U researchers work on male birth control
Researchers at the University of Minnesota created a birth control pill for male mice, which proved 99% effective in preventing pregnancy. The contraceptive targets a protein in the body that receives a form of vitamin A, which is involved with sperm production and fertility. Researchers gave this compound, referred to as YCT529, to male mice for four weeks; the animals showed drastically lower sperm counts. Four to six weeks after they stopped receiving the contraceptive, the mice could impregnate a female mouse again.
Since the 1970s, scientists have been researching ways to create a male birth control pill. While the team behind this new study is encouraged by their promising results, others are skeptical, and see it as just another intriguing advancement that may not actually make it to market.
"I would be very skeptical until I see human data," Dr. Amin Herati, director of the male infertility and men's health program within Brady Urological Institute at Johns Hopkins, said about the study. There are key differences between how human and mice genes interact, he said, and in the reproductive systems.

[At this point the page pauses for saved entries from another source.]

(** The operator's minimum is a monitored price that no monitored price is
    less than; it is below or equal to every monitored price when none of
    them is NaN; and there is none exactly when no monitored record has a
    numeric price. *)
Lemma nosso_preco_de_spec : forall registros lojas,
  (nosso_preco_de registros lojas = None <->
   forall p, ~ preco_monitorado registros lojas p)
  /\ forall m, nosso_preco_de registros lojas = Some m ->
       preco_monitorado registros lojas m
       /\ (forall p, preco_monitorado registros lojas p -> flt p m = false)
       /\ ((forall p, preco_monitorado registros lojas p -> is_nan p = false) ->
           forall p, preco_monitorado registros lojas p -> fle m p = true).
Proof.
  intros registros lojas. rewrite nosso_preco_de_prices.
  pose proof (in_precos_monitorados registros lojas) as Hin.
  destruct (numeric_prices (filter (na_loja (map upper lojas)) registros))
    as [|p ps].
  - split.
    + split; [|reflexivity]. intros _ q Hq. apply Hin in Hq. exact Hq.
    + intros m H. discriminate.
  - split.
    + split; [discriminate|]. intro H. exfalso. apply (H p). apply Hin.
      left. reflexivity.
    + intros m H. inversion H; subst m. clear H.
      destruct (min_from_spec ps p) as [Hm Hall].
      assert (Hmem : preco_monitorado registros lojas (min_from p ps)).
      { apply Hin. destruct Hm as [->|[_ Hm]]; [left; reflexivity|right; exact Hm]. }
      split; [exact Hmem|]. split.
      * intros q Hq. apply Hall. apply Hin. exact Hq.
      * intros Hnan q Hq. apply fle_of_not_flt; auto.
        apply Hall. apply Hin. exact Hq.
Qed.

Lemma comparar_map : forall registros lojas,
  comparar_precos_por_consulta registros lojas =
  map (comparar_um (map upper lojas) (nosso_preco_de registros lojas))
      registros.
Proof. intros [|r l] lojas; reflexivity. Qed.

Lemma comparar_um_spec : forall lojas m r,
  let c := comparar_um (map upper lojas) m r in
  reg c = r
  /\ (e_nossa_loja c = lit "Sim" <-> monitorado lojas r)
  /\ (e_nossa_loja c = lit "Não" <-> ~ monitorado lojas r)
  /\ (forall x p, m = Some x -> preco_num r = Some p -> ~ monitorado lojas r ->
      (concorrente_abaixo c = lit "Sim" <-> flt p x = true)
      /\ (concorrente_abaixo c = lit "Não" <-> flt p x = false)
      /\ nosso_menor_preco c = Menor x)
  /\ (m = None \/ preco_num r = None \/ monitorado lojas r ->
      concorrente_abaixo c = []
      /\ nosso_menor_preco c =
         match m with Some x => Menor x | None => SemMenor end).
Proof.
  intros lojas m r c. subst c. unfold comparar_um.
  pose proof (na_loja_monitorado lojas r) as Hmon.
  destruct (na_loja (map upper lojas) r) eqn:En.
  - assert (Hyes : monitorado lojas r) by (apply Hmon; reflexivity).
    change (eqb_str (lit "Sim") (lit "Não")) with false.
    destruct m as [x|]; destruct (preco_num r) as [p|]; simpl;
      (split; [reflexivity|]);
      (split; [split; [intros _; exact Hyes|reflexivity]|]);
      (split; [split; [intro H; vm_compute in H; discriminate
                      |intro H; contradiction]|]);
      (split; [intros x' p' _ _ Hn; contradiction|]);
      intros _; auto.
  - assert (Hno : ~ monitorado lojas r).
    { intro H. apply Hmon in H. discriminate. }
    change (eqb_str (lit "Não") (lit "Não")) with true.
    destruct m as [x|]; destruct (preco_num r) as [p|]; simpl;
      (split; [reflexivity|]);
      (split; [split; [intro H; vm_compute in H; discriminate
                      |intro H; contradiction]|]);
      (split; [split; [intros _; exact Hno|reflexivity]|]).
    + split.
      * intros x' p' Hx Hp _. inversion Hx; inversion Hp; subst x' p'.
        destruct (flt p x); repeat split; try reflexivity;
          intro H; try discriminate; vm_compute in H; discriminate.
      * intros [H|[H|H]]; [discriminate|discriminate|contradiction].
    + split; [intros x' p' _ Hp; discriminate|]. auto.
    + split; [intros x' p' Hx; discriminate|]. auto.
    + split; [intros x' p' Hx; discriminate|]. auto.
Qed.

"These are novel compounds," said Dr. Christina Wang, an expert on contraceptives at the Lundquist Institute at Harbor-UCLA Medical Center. "You really don't know what they do unless you do toxicology studies." The researchers have conducted toxicology studies in mice, but Wang stressed that human trials are needed to assess the safety of the pill.
However, even if this pill fails in future trials, now that researchers have discovered the compound, they may be able to create backup options for the pill, said Md Abdullah Al Noman, a graduate student at the University of Minnesota who presented the findings at a meeting of the American Chemical Society on Wednesday. "This is a trailblazer of non-hormonal birth control."

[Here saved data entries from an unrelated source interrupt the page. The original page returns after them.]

(** A call that reaches its notification, with observers that only observe:
    the object as the call left it, and every state callback called once, in
    registration order, with the snapshot of that object. *)
Lemma invoke_passive fuel c m m1 :
  prepare now c m = Notify m1 ->
  (length (stateChangeCallbacks m1) + 3 <= fuel)%nat ->
  run handlers fuel now (Invoke c) m = Ok (notifiedState m1).
Proof.
  intros Hp Hf. destruct fuel as [|fuel]; [lia|].
  rewrite run_Invoke, Hp. apply notify_passive; [assumption|lia].
Qed.

End PassiveCalls.

(** X4: the meter setter and [setMeter] without accents, given a meter from 1
    up to the largest array length, store the meter, re-derive the accents as
    first beat accented and the rest not, leave pulse and transport alone,
    and notify every state callback once, in registration order, with the new
    state (observers that only observe). *)
Theorem meter_setter_rederives_accents
  (handlers : Callback -> CallbackArg -> list Call) (now : Q) (m : MetronomeCore)
  (value : Z) :
  (forall cb arg, handlers cb arg = []) ->
  1 <= value < 2 ^ 32 ->
  exists fuel0, forall fuel, (fuel0 <= fuel)%nat ->
    exists m',
      run handlers fuel now (Invoke (SetMeterProp value)) m = Ok m' /\
      run handlers fuel now (Invoke (SetMeter value None)) m = Ok m' /\
      _meter m' = value /\
      _accents m' = true :: replicate (Z.to_nat value - 1) false /\
      _pulse m' = _pulse m /\ _isPlaying m' = _isPlaying m /\ _bpm m' = _bpm m /\
      calls (since m m') = map (fun cb => (cb, StateArg (state m'))) (stateChangeCallbacks m).
Proof.
  intros Hp [H1 H2].
  destruct (createDefaultAccents value) as [a|] eqn:Ea.
  2:{ unfold createDefaultAccents in Ea.
      rewrite (proj2 (Z.leb_le 0 value)), (proj2 (Z.ltb_lt value (2 ^ 32))) in Ea by lia.
      discriminate. }
  pose proof (createDefaultAccents_first value a Ea ltac:(lia)) as Hfirst.
  assert (Hprep : forall c, c = SetMeterProp value \/ c = SetMeter value None ->
                  prepare now c m = Notify (with_accents a (with_meter value m))).
  { intros c [->| ->]; cbn [prepare]; rewrite (proj2 (Z.ltb_ge value 1)), Ea by lia;
      reflexivity. }
  exists (length (stateChangeCallbacks m) + 3)%nat. intros fuel Hf.
  exists (notifiedState (with_accents a (with_meter value m))).
  split; [apply (invoke_passive handlers now Hp); [apply Hprep; auto|exact Hf]|].
  split; [apply (invoke_passive handlers now Hp); [apply Hprep; auto|exact Hf]|].
  cbn. repeat split; try assumption.
  erewrite since_app by reflexivity. apply calls_called.
Qed.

Clue to long COVID may be found in feces
COVID-19 patients can harbor the coronavirus in their feces for months after infection, researchers found, stoking concern that its persistence can aggravate the immune system and cause long COVID symptoms.

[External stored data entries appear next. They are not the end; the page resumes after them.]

(** C10. On a stored medicine without owner, [updateMedicine] and
    [deleteMedicine] throw a TypeError for every principal (admins
    included) and change nothing: [medicine.user.toString()] is evaluated
    before the role is looked at.  When the owner is present neither throws a
    TypeError: the owner or an admin proceeds to the mutation, anybody else is
    denied with status 401. *)
Theorem medicine_mutations_need_owner db id updateData authUser med :
  medicines db !! id = Some med ->
  (m_user med = None ->
   (exists msg, updateMedicine applyOperators id updateData authUser db = (Err (TypeError msg), db)) /\
   (exists msg, deleteMedicine id authUser db = (Err (TypeError msg), db))) /\
  (forall owner, m_user med = Some owner ->
   let allowed := String.eqb owner (au_id authUser)
                  || String.eqb (au_role authUser) "admin" in
   (if allowed
    then updateMedicine applyOperators id updateData authUser db
         = Medicine_findByIdAndUpdate applyOperators id updateData db
    else exists msg, updateMedicine applyOperators id updateData authUser db
                     = (Err (ErrorResponse msg 401), db)) /\
   (if allowed
    then deleteMedicine id authUser db = (Ok tt, set_medicines (delete id) db)
    else exists msg, deleteMedicine id authUser db
                     = (Err (ErrorResponse msg 401), db)) /\
   (forall msg, fst (updateMedicine applyOperators id updateData authUser db) <> Err (TypeError msg)) /\
   (forall msg, fst (deleteMedicine id authUser db) <> Err (TypeError msg))).
Proof.
  intros Hfind. split.
  - intros Hnone. unfold updateMedicine, deleteMedicine, user_toString.
    eff_simpl. rewrite Hfind, Hnone. cbn. eauto.
  - intros owner Hsome allowed. subst allowed.
    assert (Hupd : forall msg,
               fst (Medicine_findByIdAndUpdate applyOperators id updateData db) <> Err (TypeError msg)).
    { intros msg. unfold Medicine_findByIdAndUpdate. eff_simpl.
      destruct (updateValid (upd_fields updateData)); cbn; [|congruence].
      rewrite Hfind. destruct (updated applyOperators updateData med); cbn;
        [|congruence].
      case_match; cbn; congruence. }
    unfold updateMedicine, deleteMedicine, user_toString.
    eff_simpl. rewrite Hfind, Hsome. cbn.
    destruct (String.eqb owner (au_id authUser)),
             (String.eqb (au_role authUser) "admin"); cbn;
      repeat split; eauto; congruence.
Qed.

End MedicineOwnership.

(** ** Medicines: the catalogue *)

Section MedicineCatalog.
Import MedicineService.
Variable applyOperators : list (string * jval) -> Medicine -> option Medicine.

(** A success of [Medicine.create] means that the document passed the
    validators and that its id and its name were free. *)
Lemma Medicine_create_inv newId now d db m db' :
  Medicine_create newId now d db = (Ok m, db') ->
  m = toDocument now d /\ medicineValid m = true /\
  medicines db !! newId = None /\ nameTaken newId (m_name m) db = false /\
  db' = set_medicines (insert newId m) db.
Proof.
  unfold Medicine_create.
  destruct (bool_decide (is_Some (md_price d))); cbn; [|discriminate].
  destruct (medicineValid (toDocument now d)) eqn:Hvalid; cbn; [|discriminate].
  eff_simpl.
  destruct (nameTaken newId _ db) eqn:Htaken; cbn; [discriminate|].
  destruct (medicines db !! newId) as [old|] eqn:Hold.
  - rewrite (bool_decide_eq_true_2 _ (mk_is_Some _ _ eq_refl)). discriminate.
  - rewrite bool_decide_eq_false_2 by (intros [? ?]; discriminate). cbn.
    intros [= <- <-]. auto.
Qed.

Lemma set_medicines_delete_insert id m db :
  medicines db !! id = None ->
  set_medicines (delete id) (set_medicines (insert id m) db) = db.
Proof.
  intros Hfresh. destruct db as [us ms ds ls apps os]. unfold set_medicines. cbn in *.
  f_equal. apply delete_insert_id, Hfresh.
Qed.

(** X12. A medicine added through the service belongs to who added it: the
    stored document carries the caller as [user], so the ownership check of
    [updateMedicine] and [deleteMedicine] never throws a TypeError on it; the
    caller's [deleteMedicine] gives back the database as it was before the
    addition, and a principal who is neither the caller nor an admin gets
    status 401. *)
Theorem addMedicine_owner db data userId newId now m db1 :
  addMedicine data userId newId now db = (Ok m, db1) ->
  m_user m = Some userId /\
  medicines db1 !! newId = Some m /\
  (forall role, deleteMedicine newId (mkAuthUser userId role) db1 = (Ok tt, db)) /\
  (forall other role, other <> userId -> role <> "admin" ->
   exists msg, deleteMedicine newId (mkAuthUser other role) db1
               = (Err (ErrorResponse msg 401), db1)) /\
  (forall updateData authUser msg,
   fst (updateMedicine applyOperators newId updateData authUser db1)
   <> Err (TypeError msg)).
Proof.
  unfold addMedicine. intros Hcreate.
  apply Medicine_create_inv in Hcreate as (-> & _ & Hfresh & _ & ->).
  split; [reflexivity|]. split; [cbn; apply lookup_insert_eq|].
  split; [|split].
  - intros role. unfold deleteMedicine, user_toString. eff_simpl.
    rewrite lookup_insert_eq. cbn. rewrite String.eqb_refl. cbn.
    f_equal. now apply set_medicines_delete_insert.
  - intros other role Hother Hrole. unfold deleteMedicine, user_toString. eff_simpl.
    rewrite lookup_insert_eq. cbn.
    destruct (String.eqb_spec userId other) as [?|_]; [congruence|].
    destruct (String.eqb_spec role "admin") as [?|_]; [congruence|]. cbn. eauto.
  - intros updateData authUser msg.
    unfold updateMedicine, user_toString. eff_simpl.
    rewrite lookup_insert_eq. cbn.
    destruct (negb (String.eqb userId (au_id authUser))
              && negb (String.eqb (au_role authUser) "admin")); cbn; [congruence|].
    unfold Medicine_findByIdAndUpdate.
    destruct (updateValid (upd_fields updateData)); cbn; [|congruence].
    eff_simpl. rewrite lookup_insert_eq. cbn.
    destruct (updated applyOperators updateData _); cbn; [|congruence].
    case_match; cbn; congruence.
Qed.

In the largest study tracking SARS-CoV-2 RNA in feces and COVID-19 symptoms, scientists at California's Stanford University found that about half of infected patients shed traces of the virus in their waste in the week after infection and almost 4% of patients still emit them seven months later. The researchers also linked coronavirus RNA in feces to gastric upsets, and concluded that SARS-CoV-2 likely directly infects the gastrointestinal tract, where it may hide out.
"It raises the question that ongoing infections in hidden parts of the body may be important for long COVID," said Ami Bhatt, a senior author on the study published online in the journal Med, and an associate professor of medicine and genetics at Stanford. Lingering virus might directly invade cells and damage tissues or produce proteins that are provoking the immune system, she said.